Mike Milinkovich, executive director at Eclipse, speaking on the significance of this release, stated:

We're excited to announce the full migration of GlassFish to Eclipse Foundation. We were able to onboard all of GlassFish, which has a huge, very mature code base. And we open-sourced the Java EE TCKs, which was an enormous change for the Java EE ecosystem. Shipping Eclipse GlassFish is a major milestone in fully establishing the Jakarta EE specification process, a major advance for the future of enterprise Java.

Dmitry Kornilov, senior software development manager at Oracle, expressed his thoughts on this milestone release in a recent blog post:

Eclipse GlassFish 5.1 is a pure Eclipse release. All components formerly supplied by Oracle have been transferred to the Eclipse Foundation from Oracle Java EE repositories, have passed the Eclipse release review, and have been released to Maven Central with new licensing terms. Eclipse GlassFish 5.1 has passed all CTS/TCK tests (run on Oracle infrastructure) and has been certified as Java EE 8 compatible.

GlassFish was released through the new Jakarta EE specification process, the original draft of which was released for public review in October 2018.

Scott Stark, VP of architecture at Red Hat, while describing the GlassFish RC1 release in October 2018, reaffirmed Red Hat's commitment on the new Jakarta EE specification process:

Red Hat is committed to supporting the evolution of enterprise Java at Eclipse and has been focusing on development of the Eclipse Jakarta EE specification process as well as helping with getting the migrated projects and TCK projects running under the eclipse CI infrastructure.

The new specification process is a replacement for the Java Community Process (JCP) used to develop the Java EE specification through Java EE 8. It provides a fully open-source based process that includes specifications, APIs and TCKs. The Eclipse Jakarta EE specification process will be used to develop the next generation of the EE4J specifications.

Eclipse GlassFish, currently based on the Java EE 8 specification, will ultimately be compliant with Jakarta EE. When Eclipse introduced Jakarta EE in April 2018 as the new home of cloud native Java, InfoQ asked Milinkovich about two committed GlassFish releases:

We're committing to two releases of the technology projects that are moving into Eclipse this year.
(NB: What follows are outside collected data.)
(* ===== verification/LinkSystem.v ===== *)
(** * Two links and the network between them

    Two [Link] endpoints exchanging datagrams over a network that may lose,
    duplicate, reorder and delay, across any number of reconnects, with the
    delivered-cursor beacons and the turns that arrive over the reliable
    control stream.  The end-to-end guarantee: a turn registered for sending
    stays in the sender's unacked window until the receiver's consumer has it,
    and the consumer never gets one twice. *)

From Stdlib Require Import ZArith Lia.
From stdpp Require Import gmap sorting list.
From S2P Require Import Prelude BTree SequenceBuffer Wire History AckManager AckInvariant AckRecv AckSend AckLiveness Dedup DedupPackets Link.

Open Scope Z_scope.

(** ** Endpoints *)

(** An endpoint: its link, the connection it is on, whether that connection is
    still up, and what it has done so far.  [sent] holds every datagram the
    transport accepted, tagged by connection: the network may deliver any of
    them any number of times, in any order, or never, but only on the
    connection it was sent on. *)
Record side : Type := mkSide {
  link : Link;
  epoch : nat;
  alive : bool;
  sent : list (nat * Packet);
  beacons : list (Z * Z);
  registered : list Payload;
  handed : list Payload;
  streamed : list (Z * Z);
}.

(** The key a peer payload is delivered under. *)
Definition seen (ingress : option Z) (k : Z * Z) : Z * Z := (default k.1 ingress, k.2).

Lemma origin_authorize ing p : origin (authorize ing p) = seen ing (origin p).
Proof. by destruct ing. Qed.

Section system.
Context `{!Prost, !ProstLaws}.
Implicit Types (me peer : side).

(** Updates of an endpoint. *)
Definition after_send me (l : Link) (out : list Packet) : side :=
  mkSide l (epoch me) (alive me) (sent me ++ map (pair (epoch me)) out) (beacons me)
    (registered me ++ map payload (AckInvariant.window (acks l))) (handed me) (streamed me).
Definition after_recv me (l : Link) (kept : list Payload) (up : bool) : side :=
  mkSide l (epoch me) up (sent me) (beacons me) (registered me) (handed me ++ kept) (streamed me).
Definition after_stream me (l : Link) (ks : list (Z * Z)) : side :=
  mkSide l (epoch me) (alive me) (sent me) (beacons me) (registered me) (handed me)
    (streamed me ++ ks).
Definition with_link me (l : Link) : side := after_send me l [].
Definition after_beacon me (b : Z * Z) : side :=
  mkSide (link me) (epoch me) (alive me) (sent me) (beacons me ++ [b]) (registered me) (handed me)
    (streamed me).
Definition after_rebind me : side :=
  mkSide (rebind (link me)) (S (epoch me)) true (sent me) (beacons me) (registered me) (handed me)
    (streamed me).

(** One action of [me].  A failed receive takes the connection down; only a
    rebind brings the endpoint back. *)
Inductive local me peer : side -> Prop :=
| l_send live sd o r out l' :
    alive me = true -> admissible (acks (link me)) o ->
    send live sd (link me) o = Some (r, out, l') -> local me peer (after_send me l' out)
| l_recv pkt rcv l' :
    alive me = true -> (epoch me, pkt) ∈ sent peer ->
    process_incoming (link me) pkt = Some (Ok rcv, l') ->
    local me peer (after_recv me l' (fresh rcv) true)
| l_recv_failed pkt e l' :
    alive me = true -> (epoch me, pkt) ∈ sent peer ->
    process_incoming (link me) pkt = Some (Err e, l') -> local me peer (after_recv me l' [] false)
| l_beacon s c :
    link_delivered_through (link me) (seen (ingress_slot (link me)) (s, c)).1 = Some c ->
    local me peer (after_beacon me (s, c))
| l_cursor s c :
    (s, c) ∈ beacons peer -> local me peer (with_link me (retire_through (link me) s c).2)
| l_reinject p :
    admissible (acks (link me)) (Some p) ->
    local me peer (after_send me (link_reinject_unacked (link me) p) [])
| l_turns c :
    (forall x, c = Some x -> is_u64 x) ->
    local me peer (with_link me (link_set_turns_complete (link me) c))
| l_stream s q r l' :
    is_u64 q -> deliver_external (link me) s q = (r, l') ->
    local me peer (after_stream me l' (match r with Ok true => [(s, q)] | _ => [] end))
| l_rebind : local me peer (after_rebind me).

Inductive sys_step : side * side -> side * side -> Prop :=
| step_left a b a' : local a b a' -> sys_step (a, b) (a', b)
| step_right a b b' : local b a b' -> sys_step (a, b) (a, b').

Definition initial me : Prop :=
  (link me = new_link \/ exists s, is_u8 s /\ link me = with_ingress_slot s) /\
  sent me = [] /\ beacons me = [] /\ registered me = [] /\ handed me = [] /\ streamed me = [] /\
  epoch me = O.

Definition sys_reachable (x : side * side) : Prop :=
  exists x0, initial x0.1 /\ initial x0.2 /\ rtc sys_step x0 x.

(** ** The invariant of one endpoint *)

Definition is_delivered me (k : Z * Z) : Prop := delivered_at (dedup (link me)) k.1 k.2.

Record side_inv me : Prop := {
  sd_link : link_inv (link me);
  sd_strict : forward_collapse (dedup (link me)) = false;
  sd_ingress : forall s, ingress_slot (link me) = Some s -> is_u8 s;
  (** the dedup remembers exactly what the consumer was handed *)
  sd_handed : forall k, 0 <= k.2 ->
    is_delivered me k <-> k ∈ map origin (handed me) \/ k ∈ streamed me;
  sd_once : NoDup (map origin (handed me) ++ streamed me);
  (** a remembered sent packet is one the network has *)
  sd_memory : forall q sp k, is_seq q -> sent_view (acks (link me)) q = Some sp ->
    k ∈ payload_slots_seqs sp ->
    exists pkt, (epoch me, pkt) ∈ sent me /\ packet_seq_of pkt = q /\ k ∈ carried_keys (payloads pkt);
  (** packet numbers are never reused on a connection *)
  sd_unique : forall e pkt1 pkt2, (e, pkt1) ∈ sent me -> (e, pkt2) ∈ sent me ->
    packet_seq_of pkt1 = packet_seq_of pkt2 -> pkt1 = pkt2;
  sd_past : forall e pkt, (e, pkt) ∈ sent me -> (e <= epoch me)%nat /\
    (e = epoch me -> packet_seq_of pkt < packet_seq (acks (link me)));
  sd_wire : forall e pkt, (e, pkt) ∈ sent me -> wire_packet pkt;
  (** only registered payloads travel *)
  sd_payloads : forall e pkt p, (e, pkt) ∈ sent me -> p ∈ payloads pkt -> p ∈ registered me;
  sd_window : forall k sp, BTreeMap.get (unacked_payloads (acks (link me))) k = Some sp ->
    payload sp ∈ registered me;
  sd_registered : forall p, p ∈ registered me -> is_u8 (slot p) /\ is_u64 (seq p);
  sd_beacons : forall s c q, (s, c) ∈ beacons me -> 0 <= q <= c ->
    is_delivered me (seen (ingress_slot (link me)) (s, q));
}.

(** Packet [x] of connection [e] reached [peer], which was handed all of it. *)
Definition got me peer (e : nat) (x : Z) : Prop :=
  exists pkt, (e, pkt) ∈ sent me /\ packet_seq_of pkt = x /\
    forall k, k ∈ carried_keys (payloads pkt) -> is_delivered peer (seen (ingress_slot (link peer)) k).

(** ** The invariant between the two: [me] sends, [peer] receives *)

Record cross me peer : Prop := {
  cr_history : alive peer = true -> exists o, tracks (received_packets (acks (link peer))) o /\
    forall m x, o = Some m -> x ∈ s_set m -> got me peer (epoch peer) x;
  cr_acks : forall e pkt x, (e, pkt) ∈ sent peer -> acknowledges pkt x -> got me peer e x;
  cr_no_loss : forall p, p ∈ registered me ->
    is_Some (BTreeMap.get (unacked_payloads (acks (link me))) (origin p)) \/
    is_delivered peer (seen (ingress_slot (link peer)) (origin p));
  cr_genuine : forall p, p ∈ handed peer ->
    exists p0, p0 ∈ registered me /\ p = authorize (ingress_slot (link peer)) p0;
}.

(** ** Progress: what an action of [me] may change *)

Record later me me' : Prop := {
  la_ingress : ingress_slot (link me') = ingress_slot (link me);
  la_delivered : forall k, is_delivered me k -> is_delivered me' k;
  la_sent : forall x, x ∈ sent me -> x ∈ sent me';
  la_registered : forall p, p ∈ registered me -> p ∈ registered me';
}.

Lemma later_refl me : later me me.
Proof. by split. Qed.

Lemma got_later me me' peer peer' e x :
  later me me' -> later peer peer' -> got me peer e x -> got me' peer' e x.
Proof.
  intros Hm Hp (pkt & Hs & Hx & Hk). exists pkt. split; [by apply Hm|]. split; [done|].
  intros k Hin. rewrite (la_ingress _ _ Hp). by apply Hp, Hk.
Qed.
So they're going to be dubbed Eclipse GlassFish 5.1 and 5.2. Eclipse GlassFish 5.1, which is going to be the first time we actually ship all these projects from the Eclipse Foundation, and is going to be a major milestone in terms of on-boarding all of these projects. This is going to be certified as Java EE 8 compatible using the original Java EE TCKs. Then as soon as we can after that, we're going to spin a 5.2 release which will be Jakarta EE 8 compatible.

Originally known in 1996 as the industry's first application server, Kiva Enterprise Server, GlassFish has a remarkable 23-year history having survived numerous acquisitions, alliances and name changes. An open-source version of GlassFish was made available in 2005 which ultimately became the basis for Payara Server. Discussing the history of GlassFish and how its future will pave the way for Jakarata EE 9, Arjan Tijms, technical lead at Payara, stated:

But it's not only about GlassFish itself. With this transfer completed, and both GlassFish and its components available via the jakarta.* Maven coordinates, we are one major step closer to starting the work for Jakarta EE 9.

All the components of GlassFish consist of 13 million lines of code and 95,000 files.